European Tokenization Firms Push EU to Ease DLT Pilot Restrictions

A coalition of European tokenization companies has urged European Union policymakers to revisit the bloc’s Distributed Ledger Technology Pilot Regime, arguing that current constraints are limiting growth and discouraging broader participation in digital capital markets.

According to industry reports, the joint letter was signed by firms including 21X, Central Securities Depository Prague, Boerse Stuttgart Group, Lise, Axiology and several other digital asset infrastructure providers. The group is calling for targeted revisions to the EU’s regulatory sandbox framework for distributed ledger based market infrastructure, warning that restrictive thresholds risk pushing innovation and liquidity to other jurisdictions.

The DLT Pilot Regime was introduced as a controlled environment allowing market participants to test blockchain based trading and settlement of financial instruments. However, signatories contend that tight asset eligibility criteria and volume caps are limiting its practical impact. Under the current framework, eligible shares are restricted to issuers with a market capitalization below 500 million euros, while bond issuances are capped at 1 billion euros.

In addition, the regime imposes an aggregate market value ceiling of 9 billion euros across DLT market infrastructures operating within the sandbox. The letter proposes increasing this threshold significantly, suggesting a new limit of up to 150 billion euros to better reflect the scale of European capital markets.

Another key concern raised by the companies relates to licensing timelines. The existing framework includes a six year limit on granted authorizations under the pilot. Industry participants argue that this temporal restriction creates uncertainty for long term infrastructure investments, particularly for firms building tokenized securities platforms that require sustained regulatory clarity to attract institutional capital.

The group describes its recommendations as quick fixes that would be minimally invasive yet strategically important.
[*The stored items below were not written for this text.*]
Lemma initial_texts_witness :
  ∃ (self : EditorScreen) (spec shown : string),
    EditorScreen_init
      [("name", PStr "add-user-PROFILE"); ("feature_area", PStr "auth");
       ("include_design", PBool true)] = Ok self ∧
    (∃ s1 s2 s3,
       SPEC_TEMPLATE = "# {feature_area}" +:+ s1 +:+ "{name}" +:+ s2
                       +:+ "{feature_area}" +:+ s3 ∧
       spec = "# auth" +:+ s1 +:+ "add-user-PROFILE" +:+ s2 +:+ "auth" +:+ s3) ∧
    files self !! "spec" = Some spec ∧
    String.length shown = 16 ∧
    String.get 0 shown = Some "A"%char ∧
    String.get 3 shown = Some " "%char ∧
    String.get 9 shown = Some "P"%char ∧
    String.get 10 shown = Some "r"%char ∧
    (∃ rest, PROPOSAL_TEMPLATE = "# Proposal: {name}" +:+ rest ∧
             files self !! "proposal" = Some ("# Proposal: " +:+ shown +:+ rest)).
Proof.
  destruct (initial_texts
              [("name", PStr "add-user-PROFILE"); ("feature_area", PStr "auth");
               ("include_design", PBool true)]
              "add-user-PROFILE" (PStr "auth") eq_refl eq_refl)
    as (self & areas & spec & Hinit & _ & _ & Hspec & Hfs & _ & _ & _ & _ & Hshown).
  destruct (Hshown eq_refl)
    as (shown & proposal & tasks & design & Hlen & Hget & _ & _ & _
        & (rest & Hrest & ->) & _ & _ & Hfp & _).
  exists self, spec, shown. split; [exact Hinit|]. split; [exact Hspec|].
  split; [exact Hfs|]. split; [exact Hlen|].
  split; [exact (Hget 0%nat "a"%char eq_refl)|].
  split; [exact (Hget 3%nat "-"%char eq_refl)|].
  split; [exact (Hget 9%nat "P"%char eq_refl)|].
  split; [exact (Hget 10%nat "R"%char eq_refl)|].
  exists rest. split; [exact Hrest | exact Hfp].
Defined.

(** C4. Instantiating the spec template with parameters that give no value
    for [feature_area] raises [KeyError] for that slot (the missing-slot
    failure) and returns no text, whatever else is supplied; session
    creation on metadata that has a name and no feature area fails the
    same way. *)
Theorem spec_template_missing_slot (kwargs : dict) :
  dict_get "feature_area" kwargs = None →
  format SPEC_TEMPLATE kwargs = Err (KeyError "feature_area") ∧
  (is_Some (dict_get "name" kwargs) →
   _init_files kwargs = Err (KeyError "feature_area")).
Proof.
  intros Hnone. split.
  - destruct markup_SPEC_TEMPLATE as (ps & Hps).
    unfold format. rewrite Hps. cbn [vformat].
    unfold get_value, dict_item. rewrite Hnone. reflexivity.
  - intros [v Hv]. unfold _init_files, dict_item. rewrite Hv, Hnone. reflexivity.
Qed.

Lemma spec_template_missing_slot_witness :
  format SPEC_TEMPLATE [("name", PStr "add-user-profile")]
    = Err (KeyError "feature_area") ∧
  (is_Some (dict_get "name" [("name", PStr "add-user-profile")]) →
   _init_files [("name", PStr "add-user-profile")] = Err (KeyError "feature_area")).
Proof.
  apply (spec_template_missing_slot [("name", PStr "add-user-profile")]).
  reflexivity.
Defined.

(** ** The filesystem *)

Lemma stat_nil_Dir es : stat [] (Dir es) = Some IsDir.
Proof. reflexivity. Qed.

Lemma stat_cons_File x p text : stat (x :: p) (File text) = None.
Proof. reflexivity. Qed.

Lemma stat_cons_Dir x p es :
  stat (x :: p) (Dir es) =
    match alist_get x es with
    | Some c => stat p c
    | None => None
    end.
Proof. unfold stat. simpl. by destruct (alist_get x es). Qed.

Lemma stat_above_empty p : stat p (Dir []) = if decide (p = []) then Some IsDir else None.
Proof. by destruct p. Qed.

(** [mkdir] goes through when no regular file stands on the way, and then
    makes directories of the path and of all that leads to it, and nothing
    else. *)
Lemma mkdir_spec (p : path) (n : node) :
  (∀ q, q `prefix_of` p → no_file q n = true) →
  ∃ n', mkdir p n = Ok n' ∧
        ∀ q, stat q n' = if decide (q `prefix_of` p) then Some IsDir else stat q n.
Proof.
  revert n. induction p as [|x p IH]; intros n Hfree.
  - pose proof (Hfree [] (prefix_nil _)) as H0.
    destruct n as [text|es]; [done|].
    exists (Dir es). split; [done|]. intros q. case_decide as Hq; [|done].
    apply prefix_nil_inv in Hq as ->. done.
  - pose proof (Hfree [] (prefix_nil _)) as H0.
    destruct n as [text|es]; [done|]. simpl.
    destruct (IH (default (Dir []) (alist_get x es))) as (c' & Hc' & Hstat).
    { intros q Hq. specialize (Hfree (x :: q) (prefix_cons _ _ _ Hq)).
      unfold no_file in *. rewrite stat_cons_Dir in Hfree.
      destruct (alist_get x es); [done|]. simpl.
      rewrite stat_above_empty. by case_decide. }
    rewrite Hc'. simpl. eexists. split; [done|]. intros q.
    destruct q as [|y q].
    + rewrite decide_True by apply prefix_nil. done.
    + rewrite !stat_cons_Dir. destruct (decide (y = x)) as [->|Hne].
      * rewrite alist_get_set_eq, Hstat.
        destruct (decide (q `prefix_of` p)) as [Hq|Hq].
        -- rewrite decide_True; [done|]. by apply prefix_cons.
        -- rewrite decide_False.
           2:{ intros H. by apply prefix_cons_inv_2 in H. }
           destruct (alist_get x es); [done|]. simpl.
           rewrite stat_above_empty. case_decide; [|done]. subst.
           destruct Hq. apply prefix_nil.
      * rewrite alist_get_set_ne by done.
        rewrite decide_False; [done|].
        intros H. apply prefix_cons_inv_1 in H. done.
Qed.

(** [write_text] goes through when the parent is a directory and the
    target is not one, and then the target is a file of that text and
    nothing else changed. *)
Lemma write_text_spec (parent : path) (x : string) (text : string) (n : node) :
  stat parent n = Some IsDir →
  no_dir (parent ++ [x]) n = true →
  ∃ n', write_text (parent ++ [x]) text n = Ok n' ∧
        ∀ q, stat q n' =
               if decide (q = parent ++ [x]) then Some (IsFile text) else stat q n.
Proof.
  revert n. induction parent as [|z parent IH]; intros n Hparent Htarget.
  - destruct n as [t|es]; [done|]. simpl in *.
    unfold no_dir in Htarget. rewrite stat_cons_Dir in Htarget.
    destruct (alist_get x es) as [c|] eqn:Hx.
    + destruct c as [t|es']; [|done]. simpl.
      eexists. split; [done|]. intros [|y q]; [done|].
      rewrite !stat_cons_Dir. destruct (decide (y = x)) as [->|Hne].
      * rewrite alist_get_set_eq, Hx. destruct q; [by rewrite decide_True|].
        by rewrite decide_False.
      * rewrite alist_get_set_ne by done. rewrite decide_False; [done|]. congruence.
    + eexists. split; [done|]. intros [|y q]; [done|].
      rewrite !stat_cons_Dir, (alist_get_app_fresh _ _ _ _ Hx).
      destruct (decide (y = x)) as [->|Hne].
      * rewrite Hx. destruct q; [by rewrite decide_True|]. by rewrite decide_False.
      * rewrite decide_False; [done|]. congruence.
  - destruct n as [t|es]; [done|]. simpl.
    rewrite stat_cons_Dir in Hparent.
    unfold no_dir in Htarget. simpl in Htarget. rewrite stat_cons_Dir in Htarget.
    destruct (alist_get z es) as [c|] eqn:Hz; [|done].
    destruct (IH c Hparent) as (c' & Hc' & Hstat); [done|].
    rewrite Hc'. simpl. eexists. split; [done|]. intros [|y q]; [done|].
    rewrite !stat_cons_Dir. destruct (decide (y = z)) as [->|Hne].
    + rewrite alist_get_set_eq, Hz, Hstat.
      destruct (decide (q = parent ++ [x])) as [->|Hq].
      * by rewrite !decide_True by done.
      * by rewrite !decide_False by congruence.
    + rewrite alist_get_set_ne by done. rewrite decide_False; [done|]. congruence.
Qed.

(** ** The JSON codec *)

Lemma append_cons (c : ascii) (s t : string) : String c s +:+ t = String c (s +:+ t).
Proof. reflexivity. Qed.

Lemma append_assoc (s1 s2 s3 : string) : (s1 +:+ s2) +:+ s3 = s1 +:+ (s2 +:+ s3).
Proof.
  induction s1 as [|c s1 IH]; [done|].
  by rewrite !append_cons, IH.
Qed.

Lemma append_nil_r (s : string) : s +:+ "" = s.
Proof.
  induction s as [|c s IH]; [done|].
  by rewrite append_cons, IH.
Qed.

Module JsonFacts.
Import Json.

#[local] Ltac Zify.zify_post_hook ::= Z.to_euclidean_division_equations.

Lemma chr_code (c : ascii) : chr (code c) = c.
Proof. apply ascii_N_embedding. Qed.

Lemma code_lt (c : ascii) : (code c < 256)%N.
Proof. apply N_ascii_bounded. Qed.

Lemma hex_value_digit (d : N) : (d < 16)%N → hex_value (hex_digit d) = Some d.
Proof.
  intros H. destruct d as [|p]; [reflexivity|].
  do 4 (destruct p as [p|p|]; try reflexivity); lia.
Qed.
Without timely adjustments, the signatories warn that the EU risks falling behind more agile jurisdictions in the development of digital asset market infrastructure. They point to growing tokenization activity in the United States and other global financial centers as evidence that competitive pressures are intensifying.

Tokenization, which involves representing traditional financial assets such as shares and bonds on blockchain networks, has been promoted as a way to enhance settlement efficiency, transparency and cross border access. Major asset managers and exchanges globally have begun exploring tokenized funds, government securities and private market instruments.

European policymakers have emphasized investor protection and financial stability in shaping the DLT Pilot framework. Industry participants, however, argue that calibrated flexibility is essential to ensure that Europe remains competitive in emerging financial technologies.

As discussions continue, the outcome of the proposed revisions could shape the trajectory of tokenized capital markets within the European Union and influence how quickly blockchain based infrastructure moves from sandbox experimentation to mainstream adoption.